Aus „der Dritte Roman“

Es wurde wieder Frühling, doch ein rauer Wind wehte. Ich schaute aus dem Fenster zum Baum und erinnerte mich an den Sommer. Dieser eine Sommer kam mir vor wie ein Traum. Hell und flirrend wie Elektrizität zuckte er durch meinen Körper. Es war nicht mehr viel Kraft in ihm. Wie damals, nach der Rückreise von Zürich, als mich Scharlatan und Zeckenguru Omar K., aufgegeben hatte, schwand sie jetzt dahin. Die Lust, am Fluss zu gehen, war doch zu gross. Das Gras säumte den Feldweg hüfthoch, die  Hagebutten hingen an dicken Sträuchern über dem Wasser. Am gegenüberliegenden Ufer stand fast immer stocksteif der Reiher. Schwärme kleiner Fische paddelten am Ufer vorbei, auf- oder abwärts im durchsichtigen Wasser. Dann dämmerte es, die letzten Sonnenstrahlen leuchteten mir die letzten Metern den Feldweg, ehe sie von meiner Sandalette rutschten. Ich sah fliegende Schwäne über die Wasseroberfläche zielen mit Flügelschlägen wie Drachen. Der Fluss spiegelte Bäume, ineinander verschlungen, wie Biotope. Der Himmel seilte sich ab. Minuten verstrichen, vielleicht Stunden. Dann hörte ich ein Plitsch! Ein Steinchen muss von unten aufgestiegen sein. Keine Ahnung.

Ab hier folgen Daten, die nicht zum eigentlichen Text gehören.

(* ===== verification/JoinFacts.v ===== *)
(** * JoinFacts: combinators over inputs that are still pending

    The inputs of [all] and [any] report one after the other, in the order in which
    their promises are fulfilled.  What they share, a context and an output, goes from
    one abstract state to the next at each report; the section [Reports] carries the
    rest of a fulfilment, and the two combinators instantiate it. *)
From S2P Require Import Prelude Machine Uflib Model Cancellation Scheduler Coroutine Future Waiting.
From S2P Require Import Operators Combinators Dispatch Logic Guarantee CancellationFacts FutureFacts Demo OperatorFacts.
From S2P Require Import MovingFacts MovingPipeline CombinatorFacts.
Local Open Scope prog_scope.

(** An input on which a combinator waits, among continuations that observe, and the
    result its promise is given.  The combinator's continuation may own cells. *)
Record join_input := Join {
  ji_prm : ptr; ji_fut : ptr; ji_cell : UfsrvFuture;
  ji_before : list pending; ji_own : list ptr; ji_cont : pending; ji_after : list pending; ji_waits : list sleeper;
  ji_result : UfsrvFutureResult;
}.
Definition ji_conts (i : join_input) : list pending := ji_before i ++ ji_cont i :: ji_after i.
Definition ji_cells (i : join_input) : list ptr :=
  ji_own i ++ ji_prm i :: footprint (ji_fut i) (ji_cell i) (ji_conts i) (ji_waits i).
Definition ji_complete (i : join_input) : UfsrvFuture := complete_with (ji_result i) (ji_cell i).
Lemma ji_result_complete i : fut_result (ji_complete i) = ji_result i.
Proof. done. Qed.
(** The promises are fulfilled one after the other. *)
Fixpoint fulfil_all {E : Ext} (inputs : list join_input) : cprog unit :=
  match inputs with
  | [] => Ret tt
  | i :: inputs => UfsrvPromiseSetResult (ji_prm i) (ji_result i) ;; fulfil_all inputs
  end.

Definition apart (i j : join_input) : Prop :=
  (forall p, p ∈ ji_cells i -> p ∉ ji_cells j) /\ (forall fd, fd ∈ sl_fds (ji_waits i) -> fd ∉ sl_fds (ji_waits j)).
Definition all_cells (inputs : list join_input) : list ptr := inputs ≫= ji_cells.
Definition all_fds (inputs : list join_input) : list Z := inputs ≫= (fun i => sl_fds (ji_waits i)).
Lemma grow {A} (g : join_input -> list A) B x i l : x ∈ B ++ g i \/ x ∈ B ++ (l ≫= g) -> x ∈ B ++ ((i :: l) ≫= g).
Proof. rewrite bind_cons, !elem_of_app. tauto. Qed.

Section Reports.
Context {E : Ext} {TS : TreiberSpec E} (client : Client).
#[local] Abbreviation WP := (wp (body client) log).
#[local] Abbreviation quiet := (observes (body client)).

(** What the inputs share: [J a] holds of the cells [shared] and the eventfds [MF] when
    the abstract state is [a].  [own] says what the continuation of an input owns. *)
Context {A : Type} (shared : list ptr) (MF : list Z) (J : A -> st -> Prop) (live : A -> Prop)
  (own : join_input -> st -> Prop) (step : A -> join_input -> A) (leaves : A -> join_input -> UfsrvFuture)
  (calls : A -> join_input -> list code).
(* ===== verification/ArmingFacts.v ===== *)
(** * ArmingFacts: joining pending inputs, end to end

    The combinators go through their inputs and leave a continuation on each.  When
    memory lasts, every pending input ends up armed in the sense of JoinFacts, so that
    its theorems apply to the fulfilments that follow, in whatever order they come. *)
From S2P Require Import Prelude Machine Uflib Model Cancellation Scheduler Coroutine Future Waiting.
From S2P Require Import Operators Combinators Dispatch Logic Guarantee CancellationFacts FutureFacts Demo OperatorFacts.
From S2P Require Import MovingFacts MovingPipeline CombinatorFacts JoinFacts.
Local Open Scope prog_scope.

Lemma ForallOrdPairs_perm {A} (R : A -> A -> Prop) l l' :
  (forall x y, R x y -> R y x) -> l ≡ₚ l' -> ForallOrdPairs R l -> ForallOrdPairs R l'.
Proof.
  intros HR. induction 1 as [|x l l' Hp IH|x y l|l l' l'' _ IH1 _ IH2]; intros Hl; [done| | |auto].
  - inversion Hl; subst. constructor; [by rewrite <- Hp|auto].
  - inversion Hl as [|? ? H1 H2]; subst. inversion H2; subst. apply Forall_cons in H1 as [? ?].
    constructor; [constructor; [by apply HR|done]|by constructor].
Qed.
Lemma apart_sym i j : apart i j -> apart j i.
Proof. intros [Hc Hf]. split; [intros p Hp Hx; by apply (Hc p)|intros fd Hp Hx; by apply (Hf fd)]. Qed.

(** An input before it is joined: a pending future, its promise, and the result that will
    be given to it. *)
Record pending_input := PIn {
  pi_prm : ptr; pi_fut : ptr; pi_cell : UfsrvFuture; pi_conts : list pending; pi_waits : list sleeper; pi_result : UfsrvFutureResult;
}.
Definition pi_cells (i : pending_input) : list ptr := pi_prm i :: footprint (pi_fut i) (pi_cell i) (pi_conts i) (pi_waits i).
Definition pi_apart (i j : pending_input) : Prop :=
  (forall p, p ∈ pi_cells i -> p ∉ pi_cells j) /\ (forall fd, fd ∈ sl_fds (pi_waits i) -> fd ∉ sl_fds (pi_waits j)).
(** The input with the continuation [k] of a combinator in front, which owns [own]. *)
Definition place (i : pending_input) (own : list ptr) (k : pending) : join_input :=
  Join (pi_prm i) (pi_fut i) (pi_cell i) [] own k (pi_conts i) (pi_waits i) (pi_result i).
Definition placed_input (i : pending_input) (j : join_input) : Prop := exists own k, j = place i own k.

Ich wollte immer diesen Weg gehen. Ich dachte sogar, ich bleibe dort, allein darum. Aber meistens ging ich dann doch nur an der Lärmschutzwand entlang. Im Prinzip war mir der Weg an der Lärmschutzwand hinter dem Dealerblock, neben den Brombeersträuchern und aufgeworfenen Betonhäufen noch fast lieber, als der heilsame Weg am Fluss.  Den Hundepipiweg an der Autobahn konnte ich immer barfuss gehen. Auch damals, im August, als ich an die Schneeflocke dachte, ging ich ihn ohne Schuhe. Frei und nackt.

Es ist komisch, aber seither habe ich nicht aufgehört, an Schnee zu denken. Ich habe ein Bild vor Augen, in dem es schneit: Ich bin in einem grossen Haus mitten in einem grossen Wald. Ich sitze hinter dem Fenster und spüre wie der Schnee mich und mein grosses Haus ganz langsam einschneit. Ich spüre, wie der steigende Schnee sich an die Wände meines Hauses schmiegt. Ich fühle das leise Rieseln. Und wie die Schneeflocken die Luken, Ritzen und Löcher auffüllen. Mit meinem Haus, den Bäumen versinke ich im Schnee. Ich bin zugeschneit. Aber das ist nicht schlimm. Denn alles ist friedlich. Der Schnee macht warm. Und es gibt keine Lärmschutzwand mehr.